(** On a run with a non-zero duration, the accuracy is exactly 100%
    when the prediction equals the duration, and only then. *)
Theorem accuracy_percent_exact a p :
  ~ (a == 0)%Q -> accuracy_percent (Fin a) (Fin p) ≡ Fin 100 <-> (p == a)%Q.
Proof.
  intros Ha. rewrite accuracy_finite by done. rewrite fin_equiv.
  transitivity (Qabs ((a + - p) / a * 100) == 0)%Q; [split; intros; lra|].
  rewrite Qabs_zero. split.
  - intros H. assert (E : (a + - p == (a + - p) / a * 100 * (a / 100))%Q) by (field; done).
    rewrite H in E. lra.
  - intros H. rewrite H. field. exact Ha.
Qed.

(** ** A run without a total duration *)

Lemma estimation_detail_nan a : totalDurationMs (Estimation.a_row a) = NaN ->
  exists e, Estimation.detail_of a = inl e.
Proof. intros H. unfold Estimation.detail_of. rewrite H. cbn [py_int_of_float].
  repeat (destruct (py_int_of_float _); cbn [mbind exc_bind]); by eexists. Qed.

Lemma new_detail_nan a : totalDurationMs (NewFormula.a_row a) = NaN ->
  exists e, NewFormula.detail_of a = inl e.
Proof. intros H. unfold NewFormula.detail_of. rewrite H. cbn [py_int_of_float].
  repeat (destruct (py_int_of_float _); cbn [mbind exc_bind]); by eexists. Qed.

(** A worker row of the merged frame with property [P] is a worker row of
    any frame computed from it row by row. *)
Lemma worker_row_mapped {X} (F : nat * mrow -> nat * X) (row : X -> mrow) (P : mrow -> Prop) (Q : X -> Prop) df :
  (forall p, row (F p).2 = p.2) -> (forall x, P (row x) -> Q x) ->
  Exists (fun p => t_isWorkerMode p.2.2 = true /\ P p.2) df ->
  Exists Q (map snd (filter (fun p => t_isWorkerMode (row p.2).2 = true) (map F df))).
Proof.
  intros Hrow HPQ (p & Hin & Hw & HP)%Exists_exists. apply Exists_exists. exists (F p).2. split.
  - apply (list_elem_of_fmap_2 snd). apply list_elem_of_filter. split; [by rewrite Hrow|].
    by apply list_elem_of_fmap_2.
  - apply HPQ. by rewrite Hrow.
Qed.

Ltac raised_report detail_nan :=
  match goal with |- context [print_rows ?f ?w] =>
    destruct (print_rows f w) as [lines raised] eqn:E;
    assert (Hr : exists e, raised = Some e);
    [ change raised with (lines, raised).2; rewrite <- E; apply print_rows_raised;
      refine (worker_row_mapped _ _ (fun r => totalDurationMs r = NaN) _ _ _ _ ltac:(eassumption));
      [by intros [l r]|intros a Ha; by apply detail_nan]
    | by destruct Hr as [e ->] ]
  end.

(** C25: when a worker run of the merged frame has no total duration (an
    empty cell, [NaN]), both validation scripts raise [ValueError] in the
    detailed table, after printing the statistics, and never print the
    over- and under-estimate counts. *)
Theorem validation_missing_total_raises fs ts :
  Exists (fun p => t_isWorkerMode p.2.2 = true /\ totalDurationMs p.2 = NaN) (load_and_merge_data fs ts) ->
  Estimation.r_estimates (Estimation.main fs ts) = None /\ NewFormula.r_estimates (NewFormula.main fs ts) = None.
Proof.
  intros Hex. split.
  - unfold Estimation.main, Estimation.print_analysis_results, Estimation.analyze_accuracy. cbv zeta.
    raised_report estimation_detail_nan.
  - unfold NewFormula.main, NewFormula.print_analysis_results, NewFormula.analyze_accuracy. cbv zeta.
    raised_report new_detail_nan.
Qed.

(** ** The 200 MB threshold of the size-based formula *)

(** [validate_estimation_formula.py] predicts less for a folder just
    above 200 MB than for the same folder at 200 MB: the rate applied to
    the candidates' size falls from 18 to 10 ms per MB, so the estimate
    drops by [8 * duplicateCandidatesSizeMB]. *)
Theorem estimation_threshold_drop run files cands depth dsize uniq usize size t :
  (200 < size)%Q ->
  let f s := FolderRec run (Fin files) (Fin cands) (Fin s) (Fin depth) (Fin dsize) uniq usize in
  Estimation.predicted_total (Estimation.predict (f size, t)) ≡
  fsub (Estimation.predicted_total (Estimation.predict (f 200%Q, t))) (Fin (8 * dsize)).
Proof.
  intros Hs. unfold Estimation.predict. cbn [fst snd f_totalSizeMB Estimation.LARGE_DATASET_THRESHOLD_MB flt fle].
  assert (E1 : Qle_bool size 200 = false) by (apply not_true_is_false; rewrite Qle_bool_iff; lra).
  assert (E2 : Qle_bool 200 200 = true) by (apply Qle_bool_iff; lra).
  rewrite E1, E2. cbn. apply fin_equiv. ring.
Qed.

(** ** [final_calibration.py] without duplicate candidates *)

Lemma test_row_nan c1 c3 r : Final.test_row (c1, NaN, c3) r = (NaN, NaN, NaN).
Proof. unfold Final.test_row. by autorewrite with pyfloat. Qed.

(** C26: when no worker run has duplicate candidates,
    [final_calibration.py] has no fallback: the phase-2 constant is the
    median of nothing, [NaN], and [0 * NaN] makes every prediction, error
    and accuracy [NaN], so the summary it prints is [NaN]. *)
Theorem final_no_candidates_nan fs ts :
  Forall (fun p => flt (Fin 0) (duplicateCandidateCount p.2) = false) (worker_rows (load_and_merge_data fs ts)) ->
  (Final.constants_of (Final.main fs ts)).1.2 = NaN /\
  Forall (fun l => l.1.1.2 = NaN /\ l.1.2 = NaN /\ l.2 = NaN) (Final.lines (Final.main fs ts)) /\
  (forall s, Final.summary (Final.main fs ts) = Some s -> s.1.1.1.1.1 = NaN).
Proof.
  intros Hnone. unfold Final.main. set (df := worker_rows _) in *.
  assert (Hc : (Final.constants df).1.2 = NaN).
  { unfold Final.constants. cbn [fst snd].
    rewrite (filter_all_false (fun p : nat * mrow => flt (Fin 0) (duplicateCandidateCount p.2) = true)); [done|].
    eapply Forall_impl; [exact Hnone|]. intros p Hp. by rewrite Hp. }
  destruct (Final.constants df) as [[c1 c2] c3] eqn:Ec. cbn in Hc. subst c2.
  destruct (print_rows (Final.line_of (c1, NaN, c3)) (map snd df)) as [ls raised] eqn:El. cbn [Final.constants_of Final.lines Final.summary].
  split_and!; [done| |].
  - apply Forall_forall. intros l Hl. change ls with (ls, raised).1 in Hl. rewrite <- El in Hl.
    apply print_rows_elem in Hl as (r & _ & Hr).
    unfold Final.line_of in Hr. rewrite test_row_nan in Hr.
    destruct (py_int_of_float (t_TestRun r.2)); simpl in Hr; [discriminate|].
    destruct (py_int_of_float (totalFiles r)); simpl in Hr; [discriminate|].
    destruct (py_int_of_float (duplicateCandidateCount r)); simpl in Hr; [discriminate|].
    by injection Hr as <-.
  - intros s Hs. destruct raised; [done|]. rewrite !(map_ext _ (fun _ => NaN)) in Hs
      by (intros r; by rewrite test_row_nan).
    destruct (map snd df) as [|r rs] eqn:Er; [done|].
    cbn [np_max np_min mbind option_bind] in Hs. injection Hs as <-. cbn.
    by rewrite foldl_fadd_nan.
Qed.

————————

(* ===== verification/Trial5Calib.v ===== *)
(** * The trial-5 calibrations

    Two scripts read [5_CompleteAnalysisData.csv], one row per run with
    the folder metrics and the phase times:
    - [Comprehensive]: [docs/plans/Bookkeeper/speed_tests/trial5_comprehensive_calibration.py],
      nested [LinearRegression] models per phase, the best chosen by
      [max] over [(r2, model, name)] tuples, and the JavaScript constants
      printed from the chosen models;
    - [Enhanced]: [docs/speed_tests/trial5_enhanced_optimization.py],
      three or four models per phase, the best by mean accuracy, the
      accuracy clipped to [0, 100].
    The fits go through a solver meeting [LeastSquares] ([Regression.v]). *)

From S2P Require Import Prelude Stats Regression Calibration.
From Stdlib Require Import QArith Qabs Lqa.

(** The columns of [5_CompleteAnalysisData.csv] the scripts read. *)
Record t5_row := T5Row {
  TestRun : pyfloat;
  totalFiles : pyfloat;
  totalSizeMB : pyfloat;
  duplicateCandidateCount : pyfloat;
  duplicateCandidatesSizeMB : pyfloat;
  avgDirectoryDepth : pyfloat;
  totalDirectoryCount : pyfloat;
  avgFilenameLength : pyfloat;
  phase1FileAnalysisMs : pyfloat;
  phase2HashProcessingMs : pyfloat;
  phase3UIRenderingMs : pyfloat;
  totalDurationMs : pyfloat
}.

————————

In the entries above, the lines between the one holding "(** The columns" and the one holding "phase1FileAnalysisMs : pyfloat;", inclusive, are to be printed exactly as written, and those alone.

(** The columns of [5_CompleteAnalysisData.csv] the scripts read. *)
Record t5_row := T5Row {
  TestRun : pyfloat;
  totalFiles : pyfloat;
  totalSizeMB : pyfloat;
  duplicateCandidateCount : pyfloat;
  duplicateCandidatesSizeMB : pyfloat;
  avgDirectoryDepth : pyfloat;
  totalDirectoryCount : pyfloat;
  avgFilenameLength : pyfloat;
  phase1FileAnalysisMs : pyfloat;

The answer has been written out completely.